A primeira coisa que me veio à mente foi: esconderijo.


----------



## swift

Hola:

Es que es más que un escondrijo, Vandita.  Una tapadera es una mampara, una forma de esconder una actividad ilícita. ¿No se podría traducir por 'fachada' en portugués? Sé que existe la expresión 'organização de fachada', así que 'fachada' podría funcionar.


----------



## Vanda

Ai, talvez um anteparo, para corresponder ao termo espanhol?
anteparo - 
1. Qualquer objeto (tb. biombo, tabique etc.) que se põe diante de alguém ou de algo para ocultá-lo ou protegê-lo
2. Fig. Proteção, amparo, defesa:

Aqui, por exemplo, tem uma ilustração do termo:
'





> A FNS deveria servir de anteparo às atividades do Exército'. A Força Nacional de Segurança surgiu da constatação de que não caberia  ao Exército imiscuir-se em questões de segurança pública, sob pena de  ver sua imagem abalada ao lidar com tema tão espinhoso.

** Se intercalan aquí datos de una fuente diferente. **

(** [new SubscriberQueue(clientId, maxSize, policy)] *)
Definition new (cid : string) (size : nat) (pol : string) : t :=
  mk cid size pol [] 0 0.

(** [add(message, ws)] *)
Definition add (q : t) (message : Frame) (ws : nat) (net : Sockets)
  : t * Sockets * result :=
  if Nat.leb (maxSize q) (length (queue q)) then
    if bool_decide (policy q = "disconnect") then
      (q, ws_close ws 1013 "SLOW_CONSUMER" net,
       mkResult false "disconnected" (Some "SLOW_CONSUMER") None
                (droppedCount q))
    else
      let droppedMessage := head (queue q) in
      let q' := mk (clientId q) (maxSize q) (policy q)
                   (tail (queue q) ++ [message])
                   (S (droppedCount q)) (S (totalProcessed q)) in
      (q', net,
       mkResult true "dropped_oldest" None droppedMessage (droppedCount q'))
  else
    let q' := mk (clientId q) (maxSize q) (policy q)
                 (queue q ++ [message])
                 (droppedCount q) (S (totalProcessed q)) in
    (q', net, mkResult true "added" None None (droppedCount q')).

(** [getNext()] *)
Definition getNext (q : t) : t * option Frame :=
  match queue q with
  | [] => (q, None)
  | f :: rest =>
      (mk (clientId q) (maxSize q) (policy q) rest
          (droppedCount q) (totalProcessed q), Some f)
  end.

(** [clear()] *)
Definition clear (q : t) : t :=
  mk (clientId q) (maxSize q) (policy q) [] (droppedCount q)
     (totalProcessed q).

(** A run of [add]s on one queue, all through the same connection. *)
Definition add_all (q : t) (ms : list Frame) (ws : nat) (net : Sockets)
  : t * Sockets :=
  foldl (fun acc m => let '(q1, n1, _) := add acc.1 m ws acc.2 in (q1, n1))
        (q, net) ms.

End SubscriberQueue.

(** ** PubSubEngine *)

Module PubSubEngine.

(** A topic: [subscribers] maps a client id to its WebSocket,
    [messages] is the ring buffer, oldest first. *)
Record Topic := mkTopic {
  subscribers : gmap string nat;
  messages : list Message;
  createdAt : nat
}.

Record t := mk {
  topics : gmap string Topic;
  clientTopics : gmap string (gset string);
  subscriberQueues : gmap string SubscriberQueue.t;
  maxMessagesPerTopic : nat;
  maxQueueSize : nat;
  backpressurePolicy : string
}.

(** The [options] object of the constructor; [None] is a field left
    out. *)
Record options := mkOptions {
  opt_maxMessagesPerTopic : option nat;
  opt_maxQueueSize : option nat;
  opt_backpressurePolicy : option string
}.

(** [o || d] on a number: undefined and 0 give the default. *)
Definition num_or (o : option nat) (d : nat) : nat :=
  match o with
  | Some (S n) => S n
  | _ => d
  end.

Ela deveria  funcionar como uma espécie de Guarda Nacional, ao estilo  norte-americano, e servir de anteparo às atividades do exército


----------



## swift

No estoy convencido.   No se trata de proteger sino de *encubrir*.

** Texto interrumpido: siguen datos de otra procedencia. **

(** * A shallow embedding of [scripts/fetch.py]

    The documentation fetcher of the cc-docs skill: filename derivation,
    markdown validation, the retrying page and changelog fetchers, the
    manifest-driven orchestrator with its cleanup pass, and the
    reconciliation of SKILL.md against the fetched files.

    Python [str] values are modelled as [string] (sequences of 8-bit
    characters, so [len] counts characters); dictionaries keyed by file
    name are [gmap string _]; sets of file names are [gset string]. *)

From Stdlib Require Import ZArith QArith Ascii String.
From stdpp Require Import base option list gmap strings sorting pretty.



(** ** Python string primitives *)

Module PyStr.

(** [s[len(p):]] when [s.startswith(p)], otherwise nothing. *)
Fixpoint strip_prefix (p s : string) : option string :=
  match p with
  | EmptyString => Some s
  | String a p' =>
      match s with
      | EmptyString => None
      | String b s' => if Ascii.eqb a b then strip_prefix p' s' else None
      end
  end.

(** [s.startswith(p)] *)
Definition startswith (p s : string) : bool :=
  match strip_prefix p s with Some _ => true | None => false end.

(** [sub in s] *)
Fixpoint contains (sub s : string) : bool :=
  startswith sub s ||
  match s with
  | EmptyString => false
  | String _ s' => contains sub s'
  end.

(** [s.endswith(suf)] : some suffix of [s] is [suf]. *)
Fixpoint endswith (suf s : string) : bool :=
  String.eqb suf s ||
  match s with
  | EmptyString => false
  | String _ s' => endswith suf s'
  end.

(** [s.partition(sep)], with [None] when [sep] does not occur:
    the text before the first occurrence and the text after it. *)
Fixpoint partition (sep s : string) : option (string * string) :=
  match strip_prefix sep s with
  | Some r => Some (EmptyString, r)
  | None =>
      match s with
      | EmptyString => None
      | String c s' =>
          match partition sep s' with
          | Some (b, a) => Some (String c b, a)
          | None => None
          end
      end
  end.

(** [s.split(sep)] for a non-empty [sep]: occurrences are found left to
    right and do not overlap.  The recursion is on a fuel bounded by the
    length of the text still to be split. *)
Fixpoint split_fuel (n : nat) (sep s : string) : list string :=
  match n with
  | O => [s]
  | S n' =>
      match partition sep s with
      | None => [s]
      | Some (b, a) => b :: split_fuel n' sep a
      end
  end.

Definition split (sep s : string) : list string :=
  split_fuel (String.length s) sep s.

(** [l[-1]] on a list of strings ([split] never returns an empty list). *)
Definition last_item (l : list string) : string := default EmptyString (last l).

(** [s.replace(c, new)] for a one-character [c]. *)
Fixpoint replace_char (c : ascii) (new s : string) : string :=
  match s with
  | EmptyString => EmptyString
  | String b s' =>
      if Ascii.eqb c b then new +:+ replace_char c new s'
      else String b (replace_char c new s')
  end.

(** [s[:n]] *)
Fixpoint slice_to (n : nat) (s : string) : string :=
  match n, s with
  | S n', String c s' => String c (slice_to n' s')
  | _, _ => EmptyString
  end.

(** [c.isspace()] on the characters below 256: tab, line feed, vertical
    tab, form feed, carriage return, the separators 28..31, space, NEL
    (133) and the no-break space (160). *)
Definition isspace (c : ascii) : bool :=
  let n := nat_of_ascii c in
  (((9 <=? n) && (n <=? 13)) || ((28 <=? n) && (n <=? 32))
   || (n =? 133) || (n =? 160))%nat.

Fixpoint lstrip (s : string) : string :=
  match s with
  | EmptyString => EmptyString
  | String c s' => if isspace c then lstrip s' else s
  end.

Fixpoint rstrip (s : string) : string :=
  match s with
  | EmptyString => EmptyString
  | String c s' =>
      match rstrip s' with
      | EmptyString => if isspace c then EmptyString else String c EmptyString
      | r => String c r
      end
  end.

(** [s.strip()] *)
Definition strip (s : string) : string := rstrip (lstrip s).

(** [s[:-n]] *)
Definition drop_end (n : nat) (s : string) : string :=
  slice_to (String.length s - n) s.

(** [bool(s)] *)
Definition truthy (s : string) : bool :=
  match s with EmptyString => false | String _ _ => true end.

Definition is_digit (c : ascii) : bool :=
  let n := nat_of_ascii c in ((48 <=? n) && (n <=? 57))%nat.

Definition digit_value (c : ascii) : Z := Z.of_nat (nat_of_ascii c - 48).

(** The digits of an integer literal: at least one digit, with single
    underscores allowed between digits. *)
Fixpoint parse_digits (acc : Z) (after_digit : bool) (s : string) : option Z :=
  match s with
  | EmptyString => if after_digit then Some acc else None
  | String c r =>
      if is_digit c then parse_digits (10 * acc + digit_value c)%Z true r
      else if Ascii.eqb c "_" && after_digit then parse_digits acc false r
      else None
  end.

(** The white space [int] accepts around a literal: of the characters
    below 256, those of [isspace] without the separators 28 to 31. *)
Definition int_space (c : ascii) : bool :=
  let n := nat_of_ascii c in
  (((9 <=? n) && (n <=? 13)) || (n =? 32) || (n =? 133) || (n =? 160))%nat.

Fixpoint int_lstrip (s : string) : string :=
  match s with
  | EmptyString => EmptyString
  | String c s' => if int_space c then int_lstrip s' else s
  end.

Fixpoint int_rstrip (s : string) : string :=
  match s with
  | EmptyString => EmptyString
  | String c s' =>
      match int_rstrip s' with
      | EmptyString => if int_space c then EmptyString else String c EmptyString
      | r => String c r
      end
  end.

(** [int(s)] on a string: surrounding white space is ignored, a sign may
    come first; [None] stands for the [ValueError] of a bad literal. *)
Definition py_int (s : string) : option Z :=
  match int_rstrip (int_lstrip s) with
  | String "+" r => parse_digits 0 false r
  | String "-" r => Z.opp <$> parse_digits 0 false r
  | t => parse_digits 0 false t
  end.

End PyStr.

Import PyStr.

(** ** Filename derivation *)

Definition doc_prefixes : list string :=
  ["/docs/en/"; "/en/docs/claude-code/"; "/docs/claude-code/"; "/claude-code/"].

(** The [for ... else] of [url_to_safe_filename]: the first prefix of the
    list that occurs in the path decides; without one, a bare
    ["claude-code/"] is tried; otherwise the path is kept. *)
Definition recognized_prefix (url_path : string) : option string :=
  match List.find (fun prefix => contains prefix url_path) doc_prefixes with
  | Some prefix => Some prefix
  | None =>
      if contains "claude-code/" url_path then Some "claude-code/" else None
  end.

Definition trimmed_path (url_path : string) : string :=
  match recognized_prefix url_path with
  | Some prefix => last_item (split prefix url_path)
  | None => url_path
  end.

Definition url_to_safe_filename (url_path : string) : string :=
  let path := trimmed_path url_path in
  if negb (contains "/" path) then
    if negb (endswith ".md" path) then path +:+ ".md" else path
  else
    let safe_name := replace_char "/" "__" path in
    if negb (endswith ".md" safe_name) then safe_name +:+ ".md" else safe_name.

(** ** The reference pattern of SKILL.md

    [re.findall] with the pattern
    [`?references/([^`\s]+\.(?:md|json))`?]: the list of what the group
    captured, match after match, from left to right. *)

(** A character [[^`\s]] accepts. *)
Definition name_char (c : ascii) : bool :=
  negb (isspace c) && negb (Ascii.eqb c "`").

(** The longest run of such characters at the start of [s]. *)
Fixpoint name_run (s : string) : string :=
  match s with
  | EmptyString => EmptyString
  | String c s' => if name_char c then String c (name_run s') else EmptyString
  end.

(** [x] followed by [".md"] or [".json"], with [x] not empty. *)
Definition has_extension (p : string) : bool :=
  (endswith ".md" p && (3 <? String.length p)%nat)
  || (endswith ".json" p && (5 <? String.length p)%nat).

Tal vez, si no existe un término exacto en portugués, se pueda optar por una modulación y entonces podríamos considerar el cambio por una construcción verbal: este lugar _*era la tapadera del* espionaje internacional durante la II Guerra Mundial > *utilizava-se para *encapotar *encobrir *as operações de espionagem internacional_

¿Puede ser?


----------



## Vanda

Não, encapotar, não; encobrir, sim. 

Temos uma expressão também: cortina de fumaça - ''Qualquer medida para ocultar, iludir ou despistar.''

​


----------



## swift

Saqué 8/10, ¡viva! 

¿Y 'acobertar' o 'disfraçar' también servirían?


----------



## Carfer

Nós costumamos chamar '_cobertura_' às actividades ou identidades legais que encobrem actividades clandestinas ou ocultas, dando-lhes a aparência de actividade lícita ou normal para escapar à vigilância e à repressão policial. Por exemplo, o _'Passport control officer' _das embaixadas britânicas era habitualmente, nas primeiras décadas do século XX, uma _cobertura_ para o responsável pelo SIS (MI6, o serviço de informações exteriores). A Simex e a Simexco, empresas comerciais francesa e belga, respectivamente, foram _coberturas _da Rote Kapelle (Orquestra Vermelha) a rede de resistência anti-nazi e de informações do GRU soviético (informações militares) que funcionou na Europa ocidental nos primeiros anos da segunda guerra mundial. Para mim, o equivalente de _'tapadera' _é '_cobertura_'.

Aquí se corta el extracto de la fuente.